The debate over the bill will likely start after March 1 and must be passed before the two-year deadline on May 24. If no law is passed by May 24 this year, same-sex couples in Taiwan will become the first in Asia who are legally allowed to get married. The parliament is expected to vote on the bill in May, ahead of the deadline.
However, some activists are not happy because there is a debate around the name of the legislation, the bill may be passed as a ‘co-habitation’ agreement, instead of marriage.
Premier Su Tseng-chang who is in charge of Taiwan’s cabinet, took to Facebook on Wednesday (February 20) to throw his support for the bill and for LGBT+ rights.
The Premier, who was chosen last month, said that homosexuality was “natural, not a disease, not contagious – and it is not possible to make heterosexual people gay.”
“I also want to say to fellow countrymen, whether you are heterosexual or gay: we are all in the same country, all together live on this land, all in the same heavens and the earth,” he wrote.
The Premier advised the parliament to pass the bill “as soon as possible,” before calling on everyone in Taiwan to accept each other.
“I sincerely except everyone to be inclusive, accept differences and treat each other well. Make Taiwan a country of mutual respect and friendliness,” he said.
The Premier also addressed the controversy over the name of the bill, and he said it would retain the draft name of “the interpretation of the law of the judiciary no. 748.”

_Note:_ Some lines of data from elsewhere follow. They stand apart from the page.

(** X11. The query of a built URL is URL-safe ASCII, whatever the
    parameters hold: every code unit of an item is an ASCII letter or
    digit, one of [* - . _], the plus sign that stands for a space, or
    belongs to a percent escape, but for the equal sign between name
    and value. *)
Theorem buildUrl_query_chars
  (w : World) (base endpoint : jsstring) (params : StrRecord) (demo : bool) :
  plain_base base = true ->
  plain_path endpoint = true ->
  forallb (fun kv : jsstring * jsstring => wf_stringb (fst kv) && wf_stringb (snd kv))
          params = true ->
  exists url,
    buildUrl w base endpoint params demo = Some url
    /\ forall it c, In it (query_items url) -> In c it ->
                    form_char c = true \/ c = cu "=".
Proof.
  intros Hb He Hwf.
  destruct (buildUrl_pairs w base endpoint params demo Hb He)
    as (url & Hurl & _ & _ & Hitems).
  exists url. split; [exact Hurl|]. rewrite Hitems.
  assert (Hpairs : forall k v, In (k, v) (final_pairs params demo) ->
                               wf_stringb k = true /\ wf_stringb v = true).
  { intros k v Hin. apply final_pairs_incl in Hin as [Hin | Hin].
    - rewrite forallb_forall in Hwf. apply Hwf in Hin. cbn [fst snd] in Hin.
      now apply andb_true_iff in Hin.
    - injection Hin as -> ->. split; reflexivity. }
  intros it c Hit Hc. apply in_map_iff in Hit as ([k v] & <- & Hkv).
  destruct (Hpairs k v Hkv) as [Hk Hv].
  unfold item_of, query_item in Hc. cbn [fst snd] in Hc.
  apply in_app_or in Hc as [Hc | Hc]; [left; now apply (urlencode_form k)|].
  apply in_app_or in Hc as [Hc | Hc].
  - right. destruct Hc as [<- | []]. reflexivity.
  - left. now apply (urlencode_form v).
Qed.

Lemma buildUrl_query_chars_witness :
  exists url,
    buildUrl (world_answering 200 []) (lit "https://shield.vainplex.dev") (lit "check-url")
      [(lit "url", lit "https://evil.com/a b?c=d&e#f")] true = Some url
    /\ forall it c, In it (query_items url) -> In c it ->
                    form_char c = true \/ c = cu "=".
Proof.
  apply (buildUrl_query_chars (world_answering 200 [])
           (lit "https://shield.vainplex.dev") (lit "check-url")
           [(lit "url", lit "https://evil.com/a b?c=d&e#f")] true); reflexivity.
Defined.

End ToolRequests.

(* ===================================================================== *)
(** * More about [formatResult] *)
(* ===================================================================== *)

Section FormatResult.

Lemma Number_toString_canon (x : Number) :
  Number_toString (canon_number x) = Number_toString x.
Proof. destruct x as [s [| |] e|]; reflexivity. Qed.

Lemma is_finite_canon (x : Number) : is_finite (canon_number x) = is_finite x.
Proof. destruct x as [s [| |] e|]; reflexivity. Qed.

(** Both zeros are written alike. *)
Lemma Serialize_canon (gap : jsstring) (v : JSON) :
  forall indent, SerializeJSONProperty gap indent (canon v) = SerializeJSONProperty gap indent v.
Proof.
  induction v as [| b | x | s | items IH | props IH] using JSON_nested_ind;
    intros indent; try reflexivity.
  - cbn [canon SerializeJSONProperty].
    now rewrite is_finite_canon, Number_toString_canon.
  - cbn [canon SerializeJSONProperty]. rewrite map_map.
    replace (List.map (fun x => SerializeJSONProperty gap (indent ++ gap) (canon x)) items)
      with (List.map (SerializeJSONProperty gap (indent ++ gap)) items); [reflexivity|].
    apply map_ext_Forall. eapply Forall_impl; [|exact IH]. intros a Ha. now rewrite Ha.
  - cbn [canon SerializeJSONProperty]. rewrite map_map.
    match goal with
    | |- match List.map ?f props with _ => _ end = match List.map ?g props with _ => _ end =>
        replace (List.map f props) with (List.map g props); [reflexivity|]
    end.
    apply map_ext_Forall. eapply Forall_impl; [|exact IH].
    intros [k a] Ha. cbn [fst snd] in *. now rewrite Ha.
Qed.

(** X12. Formatting loses nothing but the sign of zero: two JSON
    values have the same reply exactly when they agree up to the sign
    of their zeros, and two values without a negative zero have the
    same reply only when they are the same value. *)
Theorem formatResult_injective (v w : JSON) :
  is_json_value v = true -> is_json_value w = true ->
  (formatResult v = formatResult w <-> canon v = canon w)
  /\ (no_negative_zero v = true -> no_negative_zero w = true ->
      formatResult v = formatResult w -> v = w).
Proof.
  intros Hv Hw.
  assert (Hto : formatResult v = formatResult w -> canon v = canon w).
  { unfold formatResult. intros H. injection H as H.
    pose proof (JSON_parse_stringify v Hv) as Pv.
    pose proof (JSON_parse_stringify w Hw) as Pw.
    rewrite H in Pv. congruence. }
  split; [split; [exact Hto|] |].
  - intros H. unfold formatResult, JSON_stringify.
    rewrite <- (Serialize_canon _ v), <- (Serialize_canon _ w), H. reflexivity.
  - intros Zv Zw H. apply Hto in H.
    now rewrite (canon_id v Zv), (canon_id w Zw) in H.
Qed.
(** X7.  [visitRows] with a start node that is a row calls the callback on
    that row and on the rows that follow it in display order, and on none
    before it; with [includeSelf: false] on the rows that follow it
    only. *)
Theorem rows_from_start ih t x pre post :
  rowsDown ih t = pre ++ x :: post ->
  rowsFrom ih true t x = x :: post /\ rowsFrom ih false t x = post.
Proof.
  intros Hrows. rewrite rowsDown_rows in Hrows.
  assert (WunderbaumNode.hasChildren (root t) = Some true) as Hhc.
  { unfold rows in Hrows.
    destruct (WunderbaumNode.hasChildren (root t)) as [[|]|];
      [done|by destruct pre..]. }
  assert (x ∈ (rows ih t).*1) as Hx.
  { rewrite Hrows. apply elem_of_app. right. left. }
  apply (elem_of_rows ih t x Hhc) in Hx as ((n & Hget) & Hne & Hvis).
  destruct (rows_from_suffix ih t x n Hhc Hget Hne Hvis) as (pre' & Hsplit).
  assert (negb ih && enableFilter t && filteredOut t x = false) as Hfo.
  { destruct Hvis as [Hv1 _]. by apply Hv1. }
  pose proof (NoDup_rows ih t) as Hnd.
  rewrite visibleBranch_eq, Hfo in Hsplit.
  set (rest := if ih || expanded (nodes t x)
               then visibleLevel (negb ih && enableFilter t) ih t (kids n) x 0
               else []) in *.
  assert (post = (rest ++ rowsAfter (negb ih && enableFilter t) ih t x).*1)
    as ->.
  { rewrite Hsplit in Hnd, Hrows.
    rewrite <- app_comm_cons, fmap_app, fmap_cons in Hnd, Hrows.
    cbn [fst] in Hnd, Hrows.
    symmetry. by eapply NoDup_split_unique. }
  destruct x as [|idx parent]; [done|].
  assert (kids (nodeAt t parent) !! idx = Some n) as Hn.
  { simpl in Hget. unfold nodeAt.
    by destruct (getNode (root t) parent). }
  assert (forall inc,
    rowsFrom ih inc t (idx :: parent)
    = ((if inc
        then visibleBranch (negb ih && enableFilter t) ih t n (idx :: parent)
        else tail (visibleBranch (negb ih && enableFilter t) ih t n
                     (idx :: parent)))
       ++ rowsAfter (negb ih && enableFilter t) ih t (idx :: parent)).*1)
    as Hfrom.
  { intros inc. unfold rowsFrom, visitRows. cbn [fst]. rewrite Hhc.
    cbn [reverse startOpts start default includeHidden includeSelf
         from_option id].
    rewrite (parentLoop_start collectRows ih) with (t0 := t) (n := n);
      [|by intros q m [t0 l0]|by intros q m [t0 l0]|done..].
    by rewrite foldl_collectRows. }
  rewrite !Hfrom, visibleBranch_eq, Hfo. fold rest. done.
Qed.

“Social groups have lobbied for their version of the name of the law amid many controversies, and we feel that it is not necessary to debate, since everyone has to comply with the interpretation of the judge’s ruling, but the administration will propose the name of the law to be “the interpretation of the law of the judiciary no. 748,” which has now been sent to the legislature for consideration,” he said.
President Tsai Ing-wen openly supported the legalization of gay marriage before she was elected but has since said that there needs to be more consensus in society.
If the bill is passed it would be Asia’s first gay marriage law. In December Thailand’s Junta rulers proposed a similar bill but it has yet to make its parliament in the kingdom that is currently in the midst of an election campaign.